Bill Meister, Grand Manan's owner, prepares his horse for Saturday's steeplechase race. (Kim Hairston / Ulysses Muñoz)
When he first met the horse, here's what trainer Billy Meister saw: a bay gelding with good breeding, a nervous nature and large, Spock-like ears — with little in between. The horse, Grand Manan, would kick his handler. On one road trip, he broke out of his trailer stall. And always, during races, he fought his jockeys to the finish.
In 2013, Grand Manan was a head case in need of a horse shrink.
"He had screws missing," Meister said, tapping his temple. "There was nothing there."
At 4, Grand Manan had flopped on flat tracks. In five starts at Laurel Park, his average finish was seventh. Meister's job was to groom him for steeplechasing. Now, four years later, the horse will run in Saturday's 107th My Lady's Manor in Monkton, having won three straight sanctioned timber races. His last victory was the biggest: the $90,000 International Gold Cup in Virginia last October, a 31/2- miler that he won by 7 lengths, sailing over some fences by as much as 2 feet.
Clearly, the horse they call "G Man" would rather romp over hill and dale than run around in ovals.
"He's a natural athlete, a machine who'll run all day," said Meister, 53, of Parkton. For Grand Manan, it seemed, doing 6 furlongs on a dirt track was tougher than racing 3 miles over daunting jumps. Five victories in seven starts has won him praise.

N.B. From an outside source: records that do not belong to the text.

(* ===== verification/ActionViews.v ===== *)
(** * What a policy trigger sees of an action (asset-model/action: view.rs, the [action_tag],
    [venue_name] and [name] methods of the domains)

    The projection of an action body to its domain, its tag and its venue: the
    strings a manifest's trigger is matched against. *)
From stdpp Require Import base tactics list strings.
From S2P Require Import Prelude Types TokenEffect AmmTypes LendingTypes StaticDomains Airdrop Launchpad Hyperliquid PerpMath Apply PolicyRpc.

Module ActionViews.
Import PolicyRpc.

Definition token_venue (a : TokenAction) : option string := None.
Definition airdrop_action_tag (a : Airdrop.AirdropAction) : string :=
  match a with
  | Airdrop.Claim _ => "claim"
  | Airdrop.Delegate _ => "delegate"
  end%string.
Definition airdrop_venue (a : Airdrop.AirdropAction) : option string := None.
Definition launchpad_action_tag (a : Launchpad.LaunchpadAction) : string :=
  match a with
  | Launchpad.Commit _ => "commit"
  | Launchpad.ClaimAllocation _ => "claim_allocation"
  | Launchpad.ClaimVested _ => "claim_vested"
  | Launchpad.Refund _ => "refund"
  | Launchpad.WithdrawCommit _ => "withdraw_commit"
  end%string.
Definition launchpad_venue (a : Launchpad.LaunchpadAction) : option string := None.
Definition perp_venue_name (v : Perp.PerpVenue) : string :=
  match v with
  | Perp.Hyperliquid _ => "hyperliquid"
  | Perp.GmxV2 _ => "gmx_v2"
  | Perp.DyDxV4 _ => "dy_dx_v4"
  | Perp.Vertex _ => "vertex"
  | Perp.Aevo _ => "aevo"
  | Perp.Drift _ => "drift"
  | Perp.JupiterPerps _ => "jupiter_perps"
  | Perp.Synthetix _ => "synthetix"
  | Perp.Generic _ _ => "generic"
  end%string.
Definition perp_action_tag (a : Perp.PerpAction) : string :=
  match a with
  | Perp.OpenPosition _ => "open_position"
  | Perp.ClosePosition _ => "close_position"
  | Perp.IncreasePosition _ => "increase_position"
  | Perp.DecreasePosition _ => "decrease_position"
  | Perp.AdjustMargin _ => "adjust_margin"
  | Perp.ChangeLeverage _ => "change_leverage"
  | Perp.ChangeMarginMode _ => "change_margin_mode"
  | Perp.PlaceOrder _ => "place_order"
  | Perp.CancelOrder _ => "cancel_order"
  | Perp.ClaimFunding _ => "claim_funding"
  end%string.
Definition perp_venue (a : Perp.PerpAction) : option string :=
  match a with
  | Perp.OpenPosition a => Some (perp_venue_name (Perp.op_venue a))
  | Perp.ClosePosition a => Some (perp_venue_name (Perp.cp_venue a))
  | Perp.IncreasePosition a => Some (perp_venue_name (Perp.ip_venue a))
  | Perp.DecreasePosition a => Some (perp_venue_name (Perp.dp_venue a))
  | Perp.AdjustMargin a => Some (perp_venue_name (Perp.am_venue a))
  | Perp.ChangeLeverage a => Some (perp_venue_name (Perp.chl_venue a))
  | Perp.ChangeMarginMode a => Some (perp_venue_name (Perp.cmm_venue a))
  | Perp.PlaceOrder a => Some (perp_venue_name (Perp.plo_venue a))
  | Perp.CancelOrder a => Some (perp_venue_name (Perp.pco_venue a))
  | Perp.ClaimFunding a => Some (perp_venue_name (Perp.cfu_venue a))
  end.
Definition liquid_staking_venue_name (v : LiquidStaking.StakingVenue) : string :=
  match v with
  | LiquidStaking.Lido _ => "lido"
  end%string.
Definition liquid_staking_action_tag (a : LiquidStaking.LiquidStakingAction) : string :=
  match a with
  | LiquidStaking.Stake _ => "stake"
  | LiquidStaking.Wrap _ => "wrap"
  | LiquidStaking.Unwrap _ => "unwrap"
  | LiquidStaking.RequestWithdrawal _ => "request_withdrawal"
  | LiquidStaking.ClaimWithdrawal _ => "claim_withdrawal"
  | LiquidStaking.TransferShares _ => "transfer_shares"
  end%string.
Definition liquid_staking_venue (a : LiquidStaking.LiquidStakingAction) : option string :=
  match a with
  | LiquidStaking.Stake a => Some (liquid_staking_venue_name (LiquidStaking.sa_venue a))
  | LiquidStaking.Wrap a => Some (liquid_staking_venue_name (LiquidStaking.wa_venue a))
  | LiquidStaking.Unwrap a => Some (liquid_staking_venue_name (LiquidStaking.ua_venue a))
  | LiquidStaking.RequestWithdrawal a => Some (liquid_staking_venue_name (LiquidStaking.rwa_venue a))
  | LiquidStaking.ClaimWithdrawal a => Some (liquid_staking_venue_name (LiquidStaking.cwa_venue a))
  | LiquidStaking.TransferShares a => Some (liquid_staking_venue_name (LiquidStaking.tsa_venue a))
  end.
Definition permission_action_tag (a : Permission.PermissionAction) : string :=
  match a with
  | Permission.ProtocolAuthorization _ => "protocol_authorization"
  end%string.
Definition permission_venue (a : Permission.PermissionAction) : option string :=
  match a with Permission.ProtocolAuthorization a => Some (Permission.paa_protocol_name a) end.
Definition yield_venue_name (v : Yield.YieldVenue) : string :=
  match v with
  | Yield.PendleV2 _ => "pendle_v2"
  end%string.
Definition yield_action_tag (a : Yield.YieldAction) : string :=
  match a with
  | Yield.PtSwap _ => "pt_swap"
  | Yield.YtSwap _ => "yt_swap"
  | Yield.AddMarketLiquidity _ => "add_market_liquidity"
  | Yield.RemoveMarketLiquidity _ => "remove_market_liquidity"
  | Yield.MintPy _ => "mint_py"
  | Yield.RedeemPy _ => "redeem_py"
  | Yield.MintSy _ => "mint_sy"
  | Yield.RedeemSy _ => "redeem_sy"
  | Yield.ClaimYield _ => "claim_yield"
  | Yield.SignLimitOrder _ => "sign_limit_order"
  | Yield.CancelLimitOrder _ => "cancel_limit_order"
  end%string.
Definition yield_venue (a : Yield.YieldAction) : option string :=
  match a with
  | Yield.PtSwap a => Some (yield_venue_name (Yield.psa_venue a))
  | Yield.YtSwap a => Some (yield_venue_name (Yield.ysa_venue a))
  | Yield.AddMarketLiquidity a => Some (yield_venue_name (Yield.amla_venue a))
  | Yield.RemoveMarketLiquidity a => Some (yield_venue_name (Yield.rmla_venue a))
  | Yield.MintPy a => Some (yield_venue_name (Yield.mpa_venue a))
  | Yield.RedeemPy a => Some (yield_venue_name (Yield.rpa_venue a))
  | Yield.MintSy a => Some (yield_venue_name (Yield.msa_venue a))
  | Yield.RedeemSy a => Some (yield_venue_name (Yield.rsa_venue a))
  | Yield.ClaimYield a => Some (yield_venue_name (Yield.cya_venue a))
  | Yield.SignLimitOrder a => Some (yield_venue_name (Yield.sloa_venue a))
  | Yield.CancelLimitOrder a => Some (yield_venue_name (Yield.cloa_venue a))
  end.
Definition restaking_venue_name (v : Restaking.RestakingVenue) : string :=
  match v with
  | Restaking.EigenLayer _ => "eigenlayer"
  end%string.
Definition restaking_action_tag (a : Restaking.RestakingAction) : string :=
  match a with
  | Restaking.DelegateTo _ => "delegate_to"
  | Restaking.Redelegate _ => "redelegate"
  | Restaking.Undelegate _ => "undelegate"
  | Restaking.Deposit _ => "deposit"
  | Restaking.QueueWithdrawal _ => "queue_withdrawal"
  | Restaking.CompleteWithdrawal _ => "complete_withdrawal"
  | Restaking.RegisterOperator _ => "register_operator"
  end%string.
Definition restaking_venue (a : Restaking.RestakingAction) : option string :=
  match a with
  | Restaking.DelegateTo a => Some (restaking_venue_name (Restaking.dta_venue a))
  | Restaking.Redelegate a => Some (restaking_venue_name (Restaking.ra_venue a))
  | Restaking.Undelegate a => Some (restaking_venue_name (Restaking.ua_venue a))
  | Restaking.Deposit a => Some (restaking_venue_name (Restaking.da_venue a))
  | Restaking.QueueWithdrawal a => Some (restaking_venue_name (Restaking.qwa_venue a))
  | Restaking.CompleteWithdrawal a => Some (restaking_venue_name (Restaking.cwa_venue a))
  | Restaking.RegisterOperator a => Some (restaking_venue_name (Restaking.roa_venue a))
  end.
Definition staking_venue_name (v : Staking.StakeVenue) : string :=
  match v with
  | Staking.CurveVotingEscrow _ _ => "curve_voting_escrow"
  | Staking.CurveMinter _ _ => "curve_minter"
  | Staking.CurveGaugeController _ _ => "curve_gauge_controller"
  | Staking.CurveGauge _ _ => "curve_gauge"
  | Staking.CurveFeeDistributor _ _ => "curve_fee_distributor"
  | Staking.AaveSafetyModule _ _ => "aave_safety_module"
  | Staking.AaveUmbrellaStakeToken _ _ => "aave_umbrella_stake_token"
  | Staking.AaveUmbrellaRewardsController _ _ => "aave_umbrella_rewards_controller"
  | Staking.AaveUmbrellaBatchHelper _ _ => "aave_umbrella_batch_helper"
  | Staking.AaveSavingsGho _ _ => "aave_savings_gho"
  | Staking.EthenaStakedUsde _ _ => "ethena_staked_usde"
  end%string.
Definition staking_action_tag (a : Staking.StakingAction) : string :=
  match a with
  | Staking.Lock _ => "lock"
  | Staking.IncreaseLockAmount _ => "increase_lock_amount"
  | Staking.IncreaseLockTime _ => "increase_lock_time"
  | Staking.Unlock _ => "unlock"
  | Staking.ClaimRewards _ => "claim_rewards"
  | Staking.VoteForGauge _ => "vote_for_gauge"
  | Staking.GaugeDeposit _ => "gauge_deposit"
  | Staking.GaugeWithdraw _ => "gauge_withdraw"
  | Staking.Stake _ => "stake"
  | Staking.Cooldown _ => "cooldown"
  | Staking.Redeem _ => "redeem"
  end%string.
Definition staking_venue (a : Staking.StakingAction) : option string :=
  match a with
  | Staking.Lock a => Some (staking_venue_name (Staking.la_venue a))
  | Staking.IncreaseLockAmount a => Some (staking_venue_name (Staking.ilaa_venue a))
  | Staking.IncreaseLockTime a => Some (staking_venue_name (Staking.ilta_venue a))
  | Staking.Unlock a => Some (staking_venue_name (Staking.ua_venue a))
  | Staking.ClaimRewards a => Some (staking_venue_name (Staking.cra_venue a))
  | Staking.VoteForGauge a => Some (staking_venue_name (Staking.vfga_venue a))
  | Staking.GaugeDeposit a => Some (staking_venue_name (Staking.gda_venue a))
  | Staking.GaugeWithdraw a => Some (staking_venue_name (Staking.gwa_venue a))
  | Staking.Stake a => Some (staking_venue_name (Staking.sa_venue a))
  | Staking.Cooldown a => Some (staking_venue_name (Staking.ca_venue a))
  | Staking.Redeem a => Some (staking_venue_name (Staking.ra_venue a))
  end.
Definition governance_venue_name (v : Governance.GovernanceVenue) : string :=
  match v with
  | Governance.AaveGovernanceV3 _ _ => "aave_governance_v3"
  | Governance.AaveVotingMachine _ _ => "aave_voting_machine"
  | Governance.GovernanceToken _ _ => "governance_token"
  end%string.
Definition governance_action_tag (a : Governance.GovernanceAction) : string :=
  match a with
  | Governance.Delegate _ => "delegate"
  | Governance.Vote _ => "vote"
  | Governance.Propose _ => "propose"
  | Governance.Cancel _ => "cancel"
  | Governance.ActivateVoting _ => "activate_voting"
  | Governance.Queue _ => "queue"
  | Governance.Execute _ => "execute"
  | Governance.StartVote _ => "start_vote"
  | Governance.CloseVote _ => "close_vote"
  | Governance.RedeemCancellationFee _ => "redeem_cancellation_fee"
  | Governance.UpdateRepresentative _ => "update_representative"
  end%string.
Definition governance_venue (a : Governance.GovernanceAction) : option string :=
  match a with
  | Governance.Delegate a => Some (governance_venue_name (Governance.gda_venue a))
  | Governance.Vote a => Some (governance_venue_name (Governance.gva_venue a))
  | Governance.Propose a => Some (governance_venue_name (Governance.gpa_venue a))
  | Governance.Cancel a => Some (governance_venue_name (Governance.gpra_venue a))
  | Governance.ActivateVoting a => Some (governance_venue_name (Governance.gpra_venue a))
  | Governance.Queue a => Some (governance_venue_name (Governance.gpra_venue a))
  | Governance.Execute a => Some (governance_venue_name (Governance.gpra_venue a))
  | Governance.StartVote a => Some (governance_venue_name (Governance.gpra_venue a))
  | Governance.CloseVote a => Some (governance_venue_name (Governance.gpra_venue a))
  | Governance.RedeemCancellationFee a => Some (governance_venue_name (Governance.grcfa_venue a))
  | Governance.UpdateRepresentative a => Some (governance_venue_name (Governance.gura_venue a))
  end.
Definition hyperliquid_core_action_tag (a : Hyperliquid.HyperliquidCoreAction) : string :=
  match a with
  | Hyperliquid.CoreLimitOrder _ => "hl_core_limit_order"
  | Hyperliquid.Withdraw _ => "hl_withdraw"
  | Hyperliquid.UsdSend _ => "hl_usd_send"
  | Hyperliquid.SpotSend _ => "hl_spot_send"
  | Hyperliquid.UsdClassTransfer _ => "hl_usd_class_transfer"
  | Hyperliquid.SendAsset _ => "hl_send_asset"
  | Hyperliquid.SendToEvmWithData _ => "hl_send_to_evm_with_data"
  | Hyperliquid.CDeposit _ => "hl_c_deposit"
  | Hyperliquid.CWithdraw _ => "hl_c_withdraw"
  | Hyperliquid.VaultTransfer _ => "hl_vault_transfer"
  | Hyperliquid.SubAccountTransfer _ => "hl_sub_account_transfer"
  | Hyperliquid.TokenDelegate _ => "hl_token_delegate"
  | Hyperliquid.Unknown _ => "hl_unknown"
  end%string.
Definition hyperliquid_core_venue (a : Hyperliquid.HyperliquidCoreAction) : option string := Some "hyperliquid"%string.
Definition marketplace_venue_name (v : Marketplace.MarketplaceVenue) : string :=
  match v with
  | Marketplace.Seaport _ _ => "seaport"
  end%string.
Definition marketplace_action_tag (a : Marketplace.MarketplaceAction) : string :=
  match a with
  | Marketplace.SignOrder _ => "sign_order"
  | Marketplace.FulfillOrder _ => "fulfill_order"
  | Marketplace.CancelOrder _ => "cancel_order"
  end%string.
Definition marketplace_venue (a : Marketplace.MarketplaceAction) : option string :=
  match a with
  | Marketplace.SignOrder a => Some (marketplace_venue_name (Marketplace.soa_venue a))
  | Marketplace.FulfillOrder a => Some (marketplace_venue_name (Marketplace.foa_venue a))
  | Marketplace.CancelOrder a => Some (marketplace_venue_name (Marketplace.coa_venue a))
  end.
Definition bridge_venue_name (v : Bridge.BridgeVenue) : string :=
  match v with
  | Bridge.AcrossSpokePool => "across_spoke_pool"
  | Bridge.LiFiDiamond => "lifi_diamond"
  end%string.
Definition bridge_action_tag (a : Bridge.BridgeAction) : string :=
  match a with
  | Bridge.Send _ => "send"
  end%string.
Definition bridge_venue (a : Bridge.BridgeAction) : option string :=
  match a with
  | Bridge.Send a => Some (bridge_venue_name (Bridge.bsa_venue a))
  end.
Definition view (body : ActionBody) : ActionView :=
  match body with
  | BodyToken a => mkActionView "token" (Some (token_action_tag a)) (token_venue a)
  | BodyAmm a => mkActionView "amm" (Some (amm_action_tag a)) (amm_action_venue_name a)
  | BodyLending a => mkActionView "lending" (Some (lending_action_tag a)) (lending_action_venue_name a)
  | BodyAirdrop a => mkActionView "airdrop" (Some (airdrop_action_tag a)) (airdrop_venue a)
  | BodyLaunchpad a => mkActionView "launchpad" (Some (launchpad_action_tag a)) (launchpad_venue a)
  | BodyPerp a => mkActionView "perp" (Some (perp_action_tag a)) (perp_venue a)
  | BodyLiquidStaking a => mkActionView "liquid_staking" (Some (liquid_staking_action_tag a)) (liquid_staking_venue a)
  | BodyPermission a => mkActionView "permission" (Some (permission_action_tag a)) (permission_venue a)
  | BodyYield a => mkActionView "yield" (Some (yield_action_tag a)) (yield_venue a)
  | BodyRestaking a => mkActionView "restaking" (Some (restaking_action_tag a)) (restaking_venue a)
  | BodyStaking a => mkActionView "staking" (Some (staking_action_tag a)) (staking_venue a)
  | BodyGovernance a => mkActionView "governance" (Some (governance_action_tag a)) (governance_venue a)
  | BodyHyperliquidCore a => mkActionView "hyperliquid_core" (Some (hyperliquid_core_action_tag a)) (hyperliquid_core_venue a)
  | BodyMarketplace a => mkActionView "marketplace" (Some (marketplace_action_tag a)) (marketplace_venue a)
  | BodyBridge a => mkActionView "bridge" (Some (bridge_action_tag a)) (bridge_venue a)
  | Multicall _ => mkActionView "multicall" None None
  | UnknownCall _ _ _ _ => mkActionView "unknown" None None
  end%string.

"There aren't too many out there as good as him," Meister said. But he knows the horse is lucky his owner stuck with him after those dog days at Laurel.
"Had G Man gone anywhere else, he'd have been Alpo," the trainer said.
Grand Manan was 2 in 2011 when Don Reuwer bought him for $30,000 at a sale in Timonium. What caught his eye? The horse's daddy, Giant's Causeway, won more than $3 million and has been a three-time North American Sire of the Year. But Grand Manan had also been gelded, often a last resort to calm difficult horses. That he'd already been snipped at age 2 suggested a scamp-in-the-making.
"I knew I was getting a handful," said Reuwer, 68, of Brookville in Montgomery County. "There was a lot of emptiness between those ears. But now he looks happy and healthy, and he's a monster at what he does. It was never about speed, but endurance — and Billy is the genius who made him what he is."
Reuwer called the horse's transformation an equine version of My Fair Lady, "with Billy as Professor Henry Higgins."
It wasn't easy, Meister said.
"G Man was a project; the mental stability wasn't there," he said. "At Laurel, he'd run his race before the race. All his energy went into trying to mess with his rider and, when the gate opened, there was nothing left."
The trainer has seen his like before.
"People send me nutty horses all the time," said Meister. His secret?
But Grand Manan tested Meister's mettle. At first, he walked the horse around rustic Tanyard Ridge Farm in Sparks, his training site, "to make him pay attention to something beside himself." G Man jumped his first fence, then another, with ease. However, his introduction to fox-hunting went badly. He dislikes playing follow-the-leader.
"Going through a tight space, between an iron post and barbed wire, he tried to get past other horses and flipped over backwards," the trainer said.
Soon after, Grand Manan was stricken with liver disease.
"He got lethargic and began melting away, just skin and bones," said Meister, who spent six months nursing the horse back to health.
Finally, in 2015, Grand Manan entered and won his first timber race, the Valentine Memorial, at Fair Hill in Cecil County. He has blossomed under Irish jockey Darren Nagle, whose orders are simple: The horse is boss.
"I tell Darren, 'Let him do his thing,'" Meister said. "Try to restrain him and he throws his head everywhere and fights you, which takes all the race out of him. Give him his groove and he does the job and will run all day long."
The horse's demeanor has softened in the past year, exercise rider Olivia Giachini said. He'll now take peppermints, a favorite treat, without nipping a hand. He doesn't fuss when being shoed, or flinch when given acupuncture. Turned out to pasture, he's a sight to behold.
"He lays on the ground and rolls to one side, with all four feet up," Giachini said. "Then he gets up, shakes off, lays down again and rolls to the other side. Then he bucks and leaps and squeals and kicks before wandering off to eat grass and hang out."
"He has the best gallop, a huge stride and, if he goes out with other horses, he'll flick an ear and peek back to make sure he's ahead," Giachini said. "He reminds me of a high school jock who knows he's big man."
Next up: The prestigious Virginia Gold Cup on May 6. Next year, perhaps, he'll enter the Maryland Hunt Cup, which Meister has won three times as a jockey and four as trainer.
"G Man is right where he needs to be right now," Meister said. "He has figured out that he's not King Kong — or, at least, he's a relaxed King Kong."